Tuesday December 13th 2011, Kerela, India.
We were smiling from ear to ear. After the madness, noise and sensory bombardment of Mumbai, our next stop was a beautifully tranquil lakeside mansion in the middle of Kerala, land of coconuts. Our welcome was sweetened with pineapple juice and beautiful flowers. I'd told our hosts that we were on our honeymoon and they were laying it on pretty thick. N and I had rehearsed the major details of our 'wedding' just in case anyone asked, but so far the little ruse was working out pretty well.
A delicious vegetarian thali induced an afternoon snooze before we headed down to the water and clambered aboard a long, open canoe.
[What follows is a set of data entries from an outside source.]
(** What the extraction libraries give for a file of type [file_type]:
    [None] when the library raises. *)
Definition extraction (doc : Document) (file_type : str) : option str :=
  if bool_decide (file_type = py "pdf") then pdf_text doc
  else if bool_decide (file_type ∈ [py "pptx"; py "ppt"])
       then str_join [chr_newline] <$> slide_shape_texts doc
       else Some [].

(** The number of questions offered for an extracted text. *)
Definition offered_questions (text_content : str) : Z :=
  Z.min MAX_QUESTIONS_PER_FILE
    (Z.max MIN_QUESTIONS ((str_count chr_formfeed text_content + 1) * 2)).

(** The dict of a user after a document has been processed: five keys are
    stored, the others are left as they were. *)
Definition uploaded (text_content : str) (d : UserData) : UserData :=
  {| file_text := Some text_content;
     max_questions := Some (offered_questions text_content);
     current_questions := Some []; user_answers := Some [];
     score := Some 0; total_questions := total_questions d;
     current_index := current_index d |}.

(** Answers numbered by their position in the list. *)
Definition numbered (answers : list Answer) : Prop :=
  ∀ i a, answers !! i = Some a → question_idx a = Z.of_nat i.

(** Every stored answer list is numbered. *)
Definition answers_numbered (w : World) : Prop :=
  ∀ u answers, user_answers (data_of u w) = Some answers → numbered answers.

(** A handler that keeps the stored answer lists numbered. *)
Definition keeps_numbering {A} (m : Bot A) : Prop :=
  ∀ w, answers_numbered w → answers_numbered (snd (m w)).

(** Whether answer [a] selects the correct option of the question it is
    attributed to. *)
Definition is_correct (questions : list Question) (a : Answer) : bool :=
  match questions !! Z.to_nat (question_idx a) with
  | Some q => selected a =? correct_idx q
  | None => false
  end.

(** The polls of an outbox, in order. *)
Definition polls_of (o : list Action) : list Action := List.filter is_poll o.

(** A handler that sends no poll. *)
Definition sends_no_poll {A} (m : Bot A) : Prop :=
  ∀ w, polls_of (outbox (snd (m w))) = polls_of (outbox w).

Section KeptTexts.
Context {rt : PyRuntime}.

(** The question texts a loop of [n] attempts numbered from [i] keeps: the
    stripped first text of each non-empty model output, up to the first
    call that raises. *)
Fixpoint kept_texts (qg : Pipeline) (prompt : str) (i n : nat) : list str :=
  match n with
  | O => []
  | S n' =>
      match qg i prompt with
      | Ok (generated_text :: _) =>
          str_strip generated_text :: kept_texts qg prompt (S i) n'
      | Ok [] => kept_texts qg prompt (S i) n'
      | Raise _ => []
      end
  end.
End KeptTexts.

Section Ingestion.
Context {rt : PyRuntime}.

(** The text [handle_document] stores for an upload: the extracted text
    when the upload is admitted and the extraction returns a non-empty
    text. *)
Definition ingested (user_id : Z) (doc : Document) (clk : DocClock) (w : World)
    : option str :=
  if admitted user_id doc clk w then
    match file_name doc with
    | Some name =>
        match extraction doc (file_type_of name) with
        | Some (c :: text) => Some (c :: text)
        | _ => None
        end
    | None => None
    end
  else None.
End Ingestion.

Section Trimmed.
Context {rt : PyRuntime}.

(** A text with no whitespace at either end. *)
Definition trimmed (s : str) : Prop :=
  (∀ c, head s = Some c → isspace c = false)
  ∧ (∀ c, last s = Some c → isspace c = false).
End Trimmed.

(** * Properties *)

(** ** Reasoning about handlers *)

Lemma bind_ok {A B} (m : Bot A) (f : A → Bot B) w a w' :
  m w = (Ok a, w') → (m ≫= f) w = f a w'.
Proof. intros E. unfold mbind, Bot_bind. by rewrite E. Qed.

Lemma bind_raise {A B} (m : Bot A) (f : A → Bot B) w e w' :
  m w = (Raise e, w') → (m ≫= f) w = (Raise e, w').
Proof. intros E. unfold mbind, Bot_bind. by rewrite E. Qed.

(** ** Strings and slices *)

Lemma len_nonneg {A} (l : list A) : 0 ≤ len l.
Proof. unfold len. lia. Qed.

Lemma slice_bound_nonneg (n i : Z) :
  0 ≤ n → 0 ≤ i → slice_bound n i = Z.min n i.
Proof.
  intros Hn Hi. unfold slice_bound.
  destruct (Z.ltb_spec i 0); lia.
Qed.

(** A slice with bounds inside [0, ∞). *)
Lemma py_slice_nonneg {A} (l : list A) (a b : Z) :
  0 ≤ a → a ≤ b →
  py_slice l a b = take (Z.to_nat (b - a)) (drop (Z.to_nat a) l).
Proof.
  intros Ha Hb. unfold py_slice.
  rewrite !slice_bound_nonneg by (auto using len_nonneg; lia).
  unfold len. set (n := length l).
  destruct (Z.le_gt_cases (Z.of_nat n) a) as [Hle|Hlt].
  - rewrite !drop_ge by (fold n; lia). by rewrite !take_nil.
  - rewrite (Z.min_r _ a) by lia.
    destruct (Z.le_gt_cases (Z.of_nat n) b) as [Hle'|Hlt'].
    + rewrite (Z.min_l _ b) by lia.
      rewrite !take_ge; [done| |]; rewrite length_drop; fold n; lia.
    + by rewrite (Z.min_r _ b) by lia.
Qed.

Lemma py_prefix_take {A} (l : list A) (b : Z) :
  0 ≤ b → py_prefix l b = take (Z.to_nat b) l.
Proof.
  intros Hb. unfold py_prefix. rewrite py_slice_nonneg by lia.
  by rewrite Z.sub_0_r.
Qed.

Lemma py_prefix_len {A} (l : list A) (b : Z) : 0 ≤ b → len (py_prefix l b) ≤ b.
Proof.
  intros Hb. rewrite py_prefix_take by done. unfold len.
  rewrite length_take. lia.
Qed.

(** ** Sampling *)

Lemma randbelow_run (n : nat) (w : World) :
  randbelow n w = (Ok (hd 0%nat (rng w) `mod` n)%nat, with_rng tail w).
Proof. done. Qed.

(** One step of the selection loop keeps, as a multiset, the part of the
    pool still to draw from together with the element drawn. *)
Lemma sample_step_perm {A} (pool : list A) (n j : nat) (x y : A) :
  (j < n)%nat → pool !! j = Some x → pool !! (n - 1)%nat = Some y →
  x :: take (n - 1) (<[j := y]> pool) ≡ₚ take n pool.
Proof.
  intros Hj Hx Hy. destruct n as [|m]; [lia|].
  replace (S m - 1)%nat with m in * by lia.
  rewrite (take_S_r pool m y) by done.
  destruct (decide (j = m)) as [->|Hne].
  - rewrite take_insert_ge by lia.
    assert (x = y) as -> by congruence.
    apply Permutation_cons_append.
  - rewrite take_insert_lt by lia.
    set (l := take m pool).
    assert (Hl : l !! j = Some x).
    { unfold l. rewrite lookup_take_lt by lia. done. }
    rewrite insert_take_drop by (apply lookup_lt_Some in Hl; done).
    rewrite <- (take_drop_middle l j x Hl) at 3.
    generalize (take j l) (drop (S j) l). intros l1 l2.
    rewrite <- (Permutation_middle l1 l2 y).
    rewrite <- (Permutation_cons_append (l1 ++ x :: l2) y).
    rewrite <- (Permutation_middle l1 l2 x).
    apply perm_swap.
Qed.

Lemma with_rng_twice (f g : list nat → list nat) (w : World) :
  with_rng f (with_rng g w) = with_rng (λ s, f (g s)) w.
Proof. done. Qed.

Lemma rng_only_refl (w : World) : rng_only w w.
Proof. exists (rng w). by destruct w. Qed.

Lemma rng_only_trans (w1 w2 w3 : World) :
  rng_only w1 w2 → rng_only w2 w3 → rng_only w1 w3.
Proof. intros [g ->] [g' ->]. by exists g'. Qed.

Lemma rng_only_tail (w : World) : rng_only w (with_rng tail w).
Proof. by exists (tail (rng w)). Qed.

Lemma sample_loop_spec {A} (k : nat) :
  ∀ (n : nat) (pool : list A) (w : World),
    (k ≤ n ≤ length pool)%nat →
    ∃ res w', sample_loop k n pool w = (Ok res, w') ∧ rng_only w w'
              ∧ length res = k ∧ res ⊆+ take n pool.
Proof.
  induction k as [|k IH]; intros n pool w Hn; simpl.
  - exists [], w. split; [done|]. split; [apply rng_only_refl|].
    split; [done|]. apply submseteq_nil_l.
  - assert (Hj : (hd 0%nat (rng w) `mod` n < n)%nat)
      by (apply Nat.mod_upper_bound; lia).
    set (j := (hd 0%nat (rng w) `mod` n)%nat) in *.
    destruct (lookup_lt_is_Some_2 pool j) as [x Hx]; [lia|].
    destruct (lookup_lt_is_Some_2 pool (n - 1)) as [y Hy]; [lia|].
    destruct (IH (n - 1)%nat (<[j := y]> pool) (with_rng tail w))
      as (rest & w' & Hrun & Hfr & Hlen & Hsub).
    { rewrite length_insert. lia. }
    exists (x :: rest), w'. split; [|split; [|split]].
    + rewrite (bind_ok _ _ _ _ _ (randbelow_run n w)). fold j.
      rewrite Hx, Hy. by rewrite (bind_ok _ _ _ _ _ Hrun).
    + eapply rng_only_trans; [apply rng_only_tail|done].
    + simpl. by rewrite Hlen.
    + rewrite <- (sample_step_perm pool n j x y) by done.
      by apply submseteq_skip.
Qed.

Lemma random_sample_spec {A} (population : list A) (k : nat) (w : World) :
  (k ≤ length population)%nat →
  ∃ res w', random_sample population k w = (Ok res, w') ∧ rng_only w w'
            ∧ length res = k ∧ res ⊆+ population.
Proof.
  intros Hk. unfold random_sample.
  destruct (Nat.ltb_spec (length population) k); [lia|].
  destruct (sample_loop_spec k (length population) population w)
    as (res & w' & Hrun & Hfr & Hlen & Hsub); [lia|].
  exists res, w'. by rewrite firstn_all in Hsub.
Qed.

Lemma random_randint_spec (a b : Z) (w : World) :
  a ≤ b →
  ∃ i, random_randint a b w = (Ok i, with_rng tail w) ∧ a ≤ i ≤ b.
Proof.
  intros Hab. unfold random_randint.
  rewrite (bind_ok _ _ _ _ _ (randbelow_run _ w)).
  eexists. split; [done|].
  assert ((hd 0%nat (rng w) `mod` Z.to_nat (b - a + 1) < Z.to_nat (b - a + 1))%nat)
    by (apply Nat.mod_upper_bound; lia).
  lia.
Qed.

Section OptionsProperties.
Context {rt : PyRuntime}.

Lemma candidates_enough (context : str) : (4 ≤ length (candidates context))%nat.
Proof.
  unfold candidates, len.
  destruct (Z.ltb_spec (Z.of_nat (length (long_words context))) 4).
  - rewrite length_app. simpl. lia.
  - lia.
Qed.

Lemma generate_options_run (context : str) (w : World) :
  ∃ opts w', generate_options context w = (Ok opts, w') ∧ rng_only w w'
             ∧ length opts = 4%nat ∧ opts ⊆+ candidates context.
Proof.
  apply (random_sample_spec (candidates context) 4 w), candidates_enough.
Qed.
End OptionsProperties.

(** C6 (amended).  For every text and every state of the random generator,
    [generate_options] returns exactly 4 strings taken at 4 different
    positions of the list of tokens of length > 5 of the text (a sub-multiset
    of that list, which is not deduplicated), padded with the fallback
    vocabulary when it has fewer than 4 tokens. *)
Theorem generate_options_four_positions {rt : PyRuntime} (context : str) (w : World) :
  ∃ opts, fst (generate_options context w) = Ok opts
          ∧ length opts = 4%nat
          ∧ opts ⊆+ (if len (long_words context) <? 4
                     then long_words context ++ fallback_words
                     else long_words context).
Proof.
  destruct (generate_options_run context w) as (opts & w' & Hrun & _ & Hlen & Hsub).
  exists opts. by rewrite Hrun.
Qed.

(** C6, as stated, fails: a text that repeats one long token yields the
    same string four times. *)
Lemma generate_options_repeated_token :
  fst (@generate_options ascii_runtime (py "banana banana banana banana")
         (initial_world []))
  = Ok [py "banana"; py "banana"; py "banana"; py "banana"]
  ∧ ¬ NoDup [py "banana"; py "banana"; py "banana"; py "banana"].
Proof.
  split; [by vm_compute|].
  intros Hnd. apply NoDup_cons in Hnd as [Hin _]. apply Hin. left.
Qed.

(** ** Question generation *)

Lemma split_from_head (sep : char) (s : str) :
  ∀ cur, ∃ rest, split_from sep cur s = (rev cur ++ before sep s) :: rest.
Proof.
  induction s as [|c s IH]; intros cur; simpl.
  - exists []. by rewrite app_nil_r.
  - destruct (N.eqb c sep).
    + eexists. by rewrite app_nil_r.
    + destruct (IH (c :: cur)) as [rest ->]. exists rest.
      simpl. by rewrite <- app_assoc.
Qed.

Lemma before_excludes (sep : char) (s : str) : sep ∉ before sep s.
Proof.
  induction s as [|c s IH]; simpl.
  - apply not_elem_of_nil.
  - destruct (N.eqb_spec c sep) as [->|Hne].
    + apply not_elem_of_nil.
    + apply not_elem_of_cons. split; [congruence|done].
Qed.

(** The substitution finds nothing to remove in a text without question
    mark, so the stored answer is the text before the first question mark,
    cut to 100 characters. *)
Lemma sub_final_qmark_id (s : str) : chr_question ∉ s → sub_final_qmark s = s.
Proof.
  intros Hs. unfold sub_final_qmark.
  destruct (rev s) as [|c r] eqn:E; [done|].
  assert (Hin : ∀ x, x ∈ c :: r → x ≠ chr_question).
  { intros x Hx ->. apply Hs, list_elem_of_In, in_rev. rewrite E.
    by apply list_elem_of_In. }
  destruct (N.eqb_spec c chr_question) as [Hc|_].
  { exfalso. apply (Hin c); [left|done]. }
  destruct r as [|q r']; [done|].
  destruct (N.eqb_spec q chr_question) as [Hq|_].
  { exfalso. apply (Hin q); [right; left|done]. }
  by rewrite andb_false_r.
Qed.

Lemma answer_text_before (question : str) :
  answer_text question = take 100 (before chr_question question).
Proof.
  unfold answer_text.
  rewrite sub_final_qmark_id by apply before_excludes.
  by rewrite py_prefix_take.
Qed.

Lemma py_index_run {A} (l : list A) (i : nat) (x : A) (w : World) :
  l !! i = Some x → py_index l (Z.of_nat i) w = (Ok x, w).
Proof.
  intros Hx. unfold py_index.
  assert (E : (Z.of_nat i <? 0) = false) by (apply Z.ltb_ge; lia).
  by rewrite !E, Nat2Z.id, Hx.
Qed.

Lemma py_assign_run {A} (l : list A) (i : Z) (v : A) (w : World) :
  0 ≤ i < len l → py_assign l i v w = (Ok (<[Z.to_nat i := v]> l), w).
Proof.
  intros Hi. unfold py_assign.
  assert (E : (i <? 0) = false) by (apply Z.ltb_ge; lia).
  assert (E' : (len l <=? i) = false) by (apply Z.leb_gt; lia).
  by rewrite !E, E'.
Qed.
Sabu, our captain, expertly dodged the Chinese fishing nets and took us out onto the glassy lake. We felt perfectly relaxed and snapped away with our cameras. After a while we decided that we wanted to get our feet wet and Sabu took us wading through the dense green banana plants and along the shore to his friend's house. We were greeted with warm embraces and given fresh coconut, sugar cane preserve and hot green chillies. I attempted to communicate by speaking very slowly in single syllables until one of Sabu's friends revealed – in perfect English – that she taught at the local university and held a masters in electrical engineering.
Soon the light began to fade and we hugged our new friends before wading back to the canoe. It had been a wonderful day and I really wanted to do WAL with Sabu. The only problem was that we hadn't seen a bank since we left the city and I didn't have a whole lot of ready cash. That evening I had a count up: 25,000 rupees, which is about 300 quid. Not as much as I'd have liked, but enough to make it worth while.
The next morning I found Sabu working on his canoe and offered him the cash in an envelope. He gratefully accepted and invited us back to his house. His wife, Biji, served us chips and fried coconut sweets and we looked through their photographs. Many of the pictures were of Sabu and Biji with a young boy and they told us that they had very recently lost their son to cancer. They had borrowed a lot of money to pay for his treatment and Sabu said that they would use the WAL money to pay off their debt. Biji was also unwell and not able to have any more children, yet despite all this she remained remarkably composed throughout our visit and both Sabu and Biji were charming and generous hosts. They were clearly very much in love and somehow their family seemed complete with just the two of them.
Shortly before it was time to leave, Sabu presented N with Biji's necklace and explained that it was a Hindu custom for married women to display the om symbol on a club or heart shaped pendent. By wearing the necklace, it meant that N was taken. Both N and I must have looked confused, because Sabu gently reminded us that we were on our honeymoon.
"It was just a small wedding," we both said at once.